Advertisement

Is Augmented Reality Really Kids Stuff? This Indiegogo Campaign Thinks So


Designer John Zhao, the founder of an augmented reality studio in China called AR Magic School was growing frustrated as work demands were preventing him from spending more time with his 5 year old daughter. So he decided to make a game they could play together.

Within two weeks he had created an app for iPad featuring two characters, a dinosaur and a rabbit. So far so good; now, utilising his coding skills he drew the characters on some little round cards and added a tiny barcode which, when placed in front of the iPad screen, caused the characters to come to life in an explosion of colour and 3D. A classic AR design trick.

On-screen the characters become interactive; they can walk, talk and dance at the touch of a finger, and John's daughter loved them. So did her friends. So John realised he had a product that combines the best of Eastern culture's colourful fantasy animations within an app designed for iPad, a product that is ubiquitous across Western markets.

AR Magic Card's Indiegogo campaign has already hit its ten thousand dollar target with hundreds of backers ready to receive a treasure chest containing the cards and hundreds of permutations that allows them to play all sorts of games with an educational and learning theme, from studying a foreign language to word hunting or story-telling, with their kids (or just let the kids get on with it!).

It's a smart campaign; AR Magic School have worked with the likes of Qualcomm and Lenovo and won numerous awards in China.

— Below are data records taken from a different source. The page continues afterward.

(** An absolute path made of plain components is its own normal form. *)
Lemma normpath_of_plain_components comps :
  comps ≠ [] → Forall plain_component comps →
  normpath ("/" +:+ join_slash comps) = "/" +:+ join_slash comps.
Proof.
  intros Hne Hall. unfold normpath.
  change ("/" +:+ join_slash comps) with (String "/" (join_slash comps)).
  assert (initial_slashes (String "/" (join_slash comps)) = 1%nat) as ->.
  { destruct comps as [|a comps]; [done|].
    apply Forall_cons in Hall as [(Ha & Ha0 & _) _].
    destruct a as [|c a]; [done|]. simpl in Ha.
    apply andb_true_iff in Ha as [Hc _]. apply negb_true_iff in Hc.
    destruct comps; cbn [join_slash String.append];
      by apply initial_slashes_single. }
  simpl String.eqb.
  change (split_slash (String "/" (join_slash comps)))
    with (EmptyString :: split_slash (join_slash comps)).
  rewrite split_slash_join by done.
  simpl foldl. change (normpath_step 1 [] EmptyString) with (@nil string).
  rewrite normpath_steps_plain by done. simpl. done.
Qed.

Lemma long_component s :
  no_slash s = true → (3 ≤ String.length s)%nat → plain_component s.
Proof.
  intros Hs Hlen. split; [done|].
  split; [|split]; intros ->; simpl in Hlen; lia.
Qed.

Lemma no_slash_suffix channel_source :
  no_slash channel_source = true →
  no_slash (source_suffix channel_source) = true.
Proof.
  intros H. unfold source_suffix.
  destruct (String.eqb channel_source "source_1"); [done|].
  by apply (no_slash_app "_").
Qed.

Lemma plain_literal s :
  no_slash s = true → s ≠ EmptyString → s ≠ "." → s ≠ ".." →
  plain_component s.
Proof. by repeat split. Qed.

(** *** The cleaner and the cache files *)

(** On the deployment host ([AMVERA] set) the cache of the ["today"]
    window of a source whose name holds no path separator is a file the
    retention guard rejects: the daily cleanup never removes it. *)
Theorem today_cache_out_of_reach environ channel_source period days
    start_str end_str v :
  environ !! "AMVERA" = Some v → v ≠ EmptyString →
  no_slash channel_source = true →
  eq_str period "today" = true →
  is_path_safe
    (cache_file environ channel_source period days start_str end_str) = false.
Proof.
  intros Henv Hv Hcs Hp. unfold cache_file, base_path.
  apply String.eqb_neq in Hv. rewrite Hp, Henv, Hv.
  set (comp := "today_cache" +:+ (source_suffix channel_source +:+ ".json")).
  change ("/data" +:+ ("/temp/today_cache" +:+ (source_suffix channel_source +:+ ".json")))
    with ("/" +:+ join_slash ["data"; "temp"; comp]).
  unfold is_path_safe. rewrite normpath_of_plain_components; [reflexivity|done|].
  repeat apply Forall_cons_2; try apply Forall_nil_2;
    try (by apply plain_literal).
  apply long_component.
  - unfold comp. repeat apply no_slash_app; try done.
    by apply no_slash_suffix.
  - unfold comp. rewrite !append_length. simpl. lia.
Qed.

(** The cache of every other window, for a source name and dates without
    path separators, is a file the guard accepts: the daily cleanup
    removes it once it is older than the retention period. *)
Theorem historical_cache_within_reach environ channel_source period days
    start_str end_str v :
  environ !! "AMVERA" = Some v → v ≠ EmptyString →
  no_slash channel_source = true →
  no_slash start_str = true → no_slash end_str = true →
  eq_str period "today" = false →
  is_path_safe
    (cache_file environ channel_source period days start_str end_str) = true.
Proof.
  intros Henv Hv Hcs Hs He Hp. unfold cache_file, base_path.
  apply String.eqb_neq in Hv. rewrite Hp, Henv, Hv.
  pose proof (no_slash_suffix _ Hcs) as Hsuf.
  assert (∀ filename,
    no_slash filename = true → (3 ≤ String.length filename)%nat →
    is_path_safe ("/data" +:+ ("/raw_parses/" +:+ filename)) = true) as Hfile.
  { intros filename Hn Hl.
    change ("/data" +:+ ("/raw_parses/" +:+ filename))
      with ("/" +:+ join_slash ["data"; "raw_parses"; filename]).
    unfold is_path_safe. rewrite normpath_of_plain_components; [reflexivity|done|].
    repeat apply Forall_cons_2; try apply Forall_nil_2;
      try (by apply plain_literal).
    by apply long_component. }
  destruct (eq_str period "yesterday"); [|destruct (several_days days)];
    apply Hfile;
    try (repeat apply no_slash_app; done);
    rewrite !append_length; simpl; lia.
Qed.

They are even selling packs of the cards in bulk for the Western distributors to acquire at a significant discount. So far, as I mentioned earlier, so good.

But what's really interesting about the cards and augmented reality as a concept is that it seems to have found its natural home as a product aimed at children. Colourful, dramatic, capable of firing the imagination, but, to date, of little practical use outside the nursery or playroom.

It seems ironic that a concept which can be employed effectively as a useful weapon on the battlefield has effectively bypassed the adult market and been passed straight to the youngest generation. Google glass was a tremendous failure that simply did not offer anything considered useful or worthwhile enough to make the wearing of an admittedly fairly horrific piece of design worthwhile.

Then we have augmented business cards, which, let's face it, are more likely to prompt potential business partners to inquire why so much time was spent adding unnecessary functionality to what is essentially a calling card than get you invited to lunch.



And beyond this? Augmented reality is sometimes used in medicine to locate a vein by projecting detailed images onto the skin of what lies beneath. It can improve navigation devices, adding an additional virtual layer of signposts and helpful hints; it's also been used in archaeology, architecture, construction, education and design, without setting any of these industries alight.

So, should we celebrate the fact that when civilisation stumbles across a potentially game changing technology, more often than not, it ends up in our children's toy boxes first whilst we spend decades puzzling over what we are supposed to do with it, like the apes at the beginning of 2001 A Space Oddyssey?

Or should we be concerned? Perhaps only time will tell. In the meantime, if you can't beat 'em, join 'em I say. The kids are alright, and after all, exposure to a product with so much untapped potential at such an early age can only be a good thing, right?